Wednesday, August 20, 2008

Universities Gone Wild!!!

Approximately one hundred presidents of America's best-known universities signed a petition to have the drinking age lowered!!! Read all about it by clicking the post title. The West has lost its mind. And the saddest part of our cultural mental meltdown is that it is happening at universities.

The university presidents think this will actually help stem the college binge drinking epidemic. A movement leader said, "college students will drink no matter what, but do so more dangerously when it's illegal." Not being culturists, perhaps they have not recognized cultural diversity. In many cultures college students are not heavy drinkers. If they had any education they would realize binge drinking in universities is recent, American and not something we must accept as inevitable.

Education is supposed to change people. University, once upon a time, had the mission of making people more civilized and refined. If we accept the fact that elite universities cannot even stop youth from binge drinking, then what exactly is its function? If education is so ineffective, why waste money on it?

Well, we do not (I can hear some say) go to university to get refined, its for a job. The degree and maybe some acquired skills will translate into money. Unfortunately, we live in a culture. Having no moral standards whatsoever is NOT conducive to a thriving economy. Note that the paper diplomas no longer guarentee you a job as industry has fled. And, part of the reason industry has fled is that the universities have stopped inculcating values and a sense of loyalty to the Western tradition.

At some level, the universities are right. Education does not translate immediately into behavior. We absorb the cultural assumptions of our surroundings via adoption of what is expected and given status. If universities want to regain any sense of esteem, lectures about drinking will not do it. Rather, universities must use culturist methods to regain their value, values and traditional role in society.

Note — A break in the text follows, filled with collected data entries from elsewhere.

Lemma find_word_spec l : forall x rest, Forall in_base (l ++ [x]) ->
  (find_word (length l) (Z.of_nat (length l)) (l ++ x :: rest) = Some None /\ hl DIG_BASE (l ++ [x]) = 0 /\
   l ++ [x] = replicate (length (l ++ [x])) 0) \/
  (exists b, find_word (length l) (Z.of_nat (length l)) (l ++ x :: rest) = Some (Some b) /\ 0 <= b <= Z.of_nat (length l)).
Proof.
  induction l as [|y l IH] using rev_ind; intros x rest F.
  - unfold find_word. cbn [length app]. change (Z.of_nat 0) with 0. change (load (x :: rest) 0) with (Some x). cbn [mbind option_bind].
    destruct (bool_decide_reflect (x <> 0)) as [X|X]; [right; exists 0; done|]. left. assert (x = 0) as -> by lia. done.
  - rewrite length_app. cbn [length]. replace (length l + 1)%nat with (S (length l)) by lia. cbn [find_word].
    rewrite <- app_assoc. cbn [app].
    pose proof (load_word_next (l ++ [y]) x rest) as Ln. rewrite length_app, <- app_assoc in Ln. cbn [length app] in Ln.
    replace (length l + 1)%nat with (S (length l)) in Ln by lia. rewrite Ln. cbn [mbind option_bind].
    destruct (bool_decide_reflect (x <> 0)) as [X|X]; [right; eexists; split; [done|lia]|].
    assert (x = 0) as -> by lia. replace (Z.of_nat (S (length l)) - 1) with (Z.of_nat (length l)) by lia.
    apply Forall_app in F as (F & _).
    destruct (IH y (0 :: rest) F) as [(E & V & R)|(b & E & B)].
    + left. rewrite E. split; [done|]. rewrite (hl_snoc (l ++ [y])), V. split; [done|].
      by rewrite (length_app (l ++ [y])), replicate_add, <- R.
    + right. exists b. split; [done|lia].
Qed.

(** ** The last word that is kept *)

(** [v] rounded to a multiple of [u], half of it upwards or all of it downwards. *)
Definition round_to (up : bool) (u v : Z) : Z := (v + if up then u / 2 else 0) / u * u.

Lemma round_to_split up h q r : 0 < h -> 0 <= r < 2 * h ->
  round_to up (2 * h) (q * (2 * h) + r) = (q + Z.b2z (up && bool_decide (h <= r))) * (2 * h).
Proof.
  intros H R. unfold round_to. f_equal. destruct up; cbn [andb].
  - replace (2 * h / 2) with h by Zlia. rewrite <- Z.add_assoc, Z.div_add_l by lia. f_equal.
    destruct (bool_decide_reflect (h <= r)); cbn [Z.b2z].
    + symmetry. apply (Z.div_unique _ _ _ (r - h)); lia.
    + apply Z.div_small. lia.
  - rewrite Z.add_0_r, Z.div_add_l, Z.div_small by lia. done.
Qed.

Section Rounding.
Context (mode : decimal_round_mode) (Hm : mode = HALF_UP \/ mode = TRUNCATE).

Definition up : bool := bool_decide (mode = HALF_UP).

Lemma do_inc_spec sg frac0 frac1 intg0 (k : list Z) r0 rest : 0 <= r0 ->
  do_inc mode (round_digit_of mode sg) frac0 frac1 intg0 (Z.of_nat (length k) - 1) (k ++ r0 :: rest) =
  Some (up && bool_decide (500000000 <= r0)).
Proof.
  intros R. unfold do_inc, up. destruct Hm as [-> | ->]; cbn [round_digit_of]; bdec; [|done].
  replace (Z.of_nat (length k) - 1 + 1) with (Z.of_nat (length k)) by lia. rewrite load_word_next. cbn [mbind option_bind andb].
  unfold DIG_MASK. rewrite Z.quot_div_nonneg by lia.
  destruct (bool_decide_reflect (500000000 <= r0)); [|rewrite !bool_decide_false by Zlia; done].
  destruct (bool_decide_reflect (r0 / 100000000 > 5)); [done|]. rewrite !bool_decide_true by (done || Zlia). done.
Qed.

The presidents of America's top 100 universities should sign a pledge that any student caught too drunk to drive during the school year will be automatically expelled from the university. That will stop the problem dead in its tracks. Students will quickly learn that universities are places that value sobriety. That done, universities can once again symbolically teach America that we value the life of the mind and self-control.

6 comments:

Z said...

SO glad you blogged on this, I'd seen this news and practically fainted.

THIS is "bright"? "we have a problem with kids drinking, so we're going to make it easier for them to get liquor".

You can't make this stuff up!!!

Z said...

also, I just did a tiny post about your book.......I hope people get it!

I will be ordering one..it's the least I can do (unless it's not helping you and it's only helping Amazon.com..let me know, okay?!) Seriously. And thanks for your offer. xx

Unknown said...

Z,

You can't make this stuff up. It is amazing madness!!!

John

Anonymous said...

Other countries in Europe have 14 year-old permission ages, yet don't have this problem of excess. Everyone I know from Europe who has understood alcohol at a younger age wasn't FIXATED on it like Americans are.

The higher you raise the legal age, the more drunk people you shall have. The partiers who say 'FINALLY!' drink themselves silly at 21, or go to Amsterdam and make fools out of themselves by smoking marijuana more than anybody in town. It's no coincidence that it is American youth who come to Europe and consume alcohol in excess —— they're repressed back home, so they go nuts abroad.

Unknown said...

What do you think of just throwing out all who break the law to party? Do you think it would restore any sense of seriousness to "higher" education?

I am also leery of comparisons to other culture's take on laws. We have a specific cultural history. We've been sending out the message that college is a party event for a long time. Our media pumps this idea and universities, apparently, do not seriously discourage the practice.

In some European countries it is harder to get into university than here. They separate those going to university from those going to trade school early. The tone is very different. I doubt if they raised the drinking age their universities would turn into bastions of debauchery.

Laws must always consider cultural realities. That's part of culturism.

www.culturism.us

Z said...

I dare the commenter to tell us what country has a 14 yr old drinking age.
no way.

trust me...none of the countries I've lived in, anyway.